╭─ INFORMATION SHOWN
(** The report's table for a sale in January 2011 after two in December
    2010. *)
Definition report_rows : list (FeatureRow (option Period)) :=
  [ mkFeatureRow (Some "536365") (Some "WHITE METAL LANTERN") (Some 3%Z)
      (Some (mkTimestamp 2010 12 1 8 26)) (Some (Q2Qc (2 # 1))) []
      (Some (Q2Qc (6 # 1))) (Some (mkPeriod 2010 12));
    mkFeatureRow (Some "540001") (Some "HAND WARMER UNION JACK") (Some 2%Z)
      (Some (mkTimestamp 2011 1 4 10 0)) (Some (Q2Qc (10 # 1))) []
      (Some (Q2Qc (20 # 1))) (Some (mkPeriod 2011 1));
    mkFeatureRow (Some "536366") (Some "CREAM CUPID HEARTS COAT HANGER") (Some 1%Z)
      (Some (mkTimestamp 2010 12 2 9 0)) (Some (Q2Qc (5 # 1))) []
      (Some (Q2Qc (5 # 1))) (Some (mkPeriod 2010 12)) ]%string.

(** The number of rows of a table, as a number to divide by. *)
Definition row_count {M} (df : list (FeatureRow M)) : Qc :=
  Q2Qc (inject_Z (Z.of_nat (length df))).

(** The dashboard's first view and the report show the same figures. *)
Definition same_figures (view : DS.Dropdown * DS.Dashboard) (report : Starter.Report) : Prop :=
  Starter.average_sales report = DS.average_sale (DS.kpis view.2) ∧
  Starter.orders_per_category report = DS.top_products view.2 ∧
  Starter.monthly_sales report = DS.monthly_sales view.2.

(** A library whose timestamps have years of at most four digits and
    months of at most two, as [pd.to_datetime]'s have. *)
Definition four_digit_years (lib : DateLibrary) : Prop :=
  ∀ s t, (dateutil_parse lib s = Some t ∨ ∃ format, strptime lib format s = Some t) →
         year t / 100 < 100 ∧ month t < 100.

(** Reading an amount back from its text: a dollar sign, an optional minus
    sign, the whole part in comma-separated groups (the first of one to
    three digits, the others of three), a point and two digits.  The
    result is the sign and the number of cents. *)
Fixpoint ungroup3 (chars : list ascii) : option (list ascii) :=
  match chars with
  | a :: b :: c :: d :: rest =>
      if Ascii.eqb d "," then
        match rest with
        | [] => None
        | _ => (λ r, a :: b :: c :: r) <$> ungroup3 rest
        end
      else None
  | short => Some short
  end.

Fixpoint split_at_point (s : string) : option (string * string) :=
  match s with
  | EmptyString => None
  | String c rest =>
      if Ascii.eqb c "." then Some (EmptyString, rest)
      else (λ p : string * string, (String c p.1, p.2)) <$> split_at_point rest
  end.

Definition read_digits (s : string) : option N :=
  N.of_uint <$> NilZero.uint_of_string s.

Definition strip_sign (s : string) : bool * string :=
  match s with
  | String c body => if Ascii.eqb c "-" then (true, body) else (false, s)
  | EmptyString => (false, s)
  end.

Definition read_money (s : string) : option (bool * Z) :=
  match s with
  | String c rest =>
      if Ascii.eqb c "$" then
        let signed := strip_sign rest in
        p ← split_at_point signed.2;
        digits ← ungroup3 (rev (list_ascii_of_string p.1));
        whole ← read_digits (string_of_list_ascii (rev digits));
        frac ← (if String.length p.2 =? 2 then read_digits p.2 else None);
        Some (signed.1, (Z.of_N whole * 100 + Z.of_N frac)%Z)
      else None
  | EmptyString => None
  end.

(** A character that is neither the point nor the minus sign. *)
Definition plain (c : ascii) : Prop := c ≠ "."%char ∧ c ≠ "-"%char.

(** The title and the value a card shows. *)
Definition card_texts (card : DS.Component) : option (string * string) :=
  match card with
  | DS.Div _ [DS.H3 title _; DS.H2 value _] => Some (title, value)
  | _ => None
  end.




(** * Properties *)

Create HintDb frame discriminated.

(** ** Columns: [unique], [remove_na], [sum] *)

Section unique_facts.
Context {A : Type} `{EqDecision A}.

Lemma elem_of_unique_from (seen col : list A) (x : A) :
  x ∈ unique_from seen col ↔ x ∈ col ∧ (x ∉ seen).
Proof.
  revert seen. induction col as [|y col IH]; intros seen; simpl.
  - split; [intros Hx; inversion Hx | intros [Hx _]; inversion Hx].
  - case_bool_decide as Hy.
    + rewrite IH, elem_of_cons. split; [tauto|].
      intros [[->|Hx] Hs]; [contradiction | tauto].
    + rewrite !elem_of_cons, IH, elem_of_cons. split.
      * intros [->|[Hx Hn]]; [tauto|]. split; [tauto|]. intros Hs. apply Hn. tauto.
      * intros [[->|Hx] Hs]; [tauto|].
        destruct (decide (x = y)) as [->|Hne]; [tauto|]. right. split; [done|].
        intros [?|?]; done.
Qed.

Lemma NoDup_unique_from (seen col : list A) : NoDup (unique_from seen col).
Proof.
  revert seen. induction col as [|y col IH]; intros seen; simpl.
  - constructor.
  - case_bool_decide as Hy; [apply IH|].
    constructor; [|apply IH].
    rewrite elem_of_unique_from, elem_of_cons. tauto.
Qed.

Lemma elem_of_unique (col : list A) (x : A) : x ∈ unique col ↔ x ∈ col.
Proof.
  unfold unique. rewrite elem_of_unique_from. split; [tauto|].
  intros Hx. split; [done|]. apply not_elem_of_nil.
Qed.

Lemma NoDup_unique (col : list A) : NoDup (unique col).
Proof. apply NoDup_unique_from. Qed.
╰─
From the records above, print exactly the lines that run from the line with "three digits, the" to the line with "elem_of_cons. split; [tauto|].", inclusive.

    three digits, the others of three), a point and two digits.  The
    result is the sign and the number of cents. *)
Fixpoint ungroup3 (chars : list ascii) : option (list ascii) :=
  match chars with
  | a :: b :: c :: d :: rest =>
      if Ascii.eqb d "," then
        match rest with
        | [] => None
        | _ => (λ r, a :: b :: c :: r) <$> ungroup3 rest
        end
      else None
  | short => Some short
  end.

Fixpoint split_at_point (s : string) : option (string * string) :=
  match s with
  | EmptyString => None
  | String c rest =>
      if Ascii.eqb c "." then Some (EmptyString, rest)
      else (λ p : string * string, (String c p.1, p.2)) <$> split_at_point rest
  end.

Definition read_digits (s : string) : option N :=
  N.of_uint <$> NilZero.uint_of_string s.

Definition strip_sign (s : string) : bool * string :=
  match s with
  | String c body => if Ascii.eqb c "-" then (true, body) else (false, s)
  | EmptyString => (false, s)
  end.

Definition read_money (s : string) : option (bool * Z) :=
  match s with
  | String c rest =>
      if Ascii.eqb c "$" then
        let signed := strip_sign rest in
        p ← split_at_point signed.2;
        digits ← ungroup3 (rev (list_ascii_of_string p.1));
        whole ← read_digits (string_of_list_ascii (rev digits));
        frac ← (if String.length p.2 =? 2 then read_digits p.2 else None);
        Some (signed.1, (Z.of_N whole * 100 + Z.of_N frac)%Z)
      else None
  | EmptyString => None
  end.

(** A character that is neither the point nor the minus sign. *)
Definition plain (c : ascii) : Prop := c ≠ "."%char ∧ c ≠ "-"%char.

(** The title and the value a card shows. *)
Definition card_texts (card : DS.Component) : option (string * string) :=
  match card with
  | DS.Div _ [DS.H3 title _; DS.H2 value _] => Some (title, value)
  | _ => None
  end.




(** * Properties *)

Create HintDb frame discriminated.

(** ** Columns: [unique], [remove_na], [sum] *)

Section unique_facts.
Context {A : Type} `{EqDecision A}.

Lemma elem_of_unique_from (seen col : list A) (x : A) :
  x ∈ unique_from seen col ↔ x ∈ col ∧ (x ∉ seen).
Proof.
  revert seen. induction col as [|y col IH]; intros seen; simpl.
  - split; [intros Hx; inversion Hx | intros [Hx _]; inversion Hx].
  - case_bool_decide as Hy.
    + rewrite IH, elem_of_cons. split; [tauto|].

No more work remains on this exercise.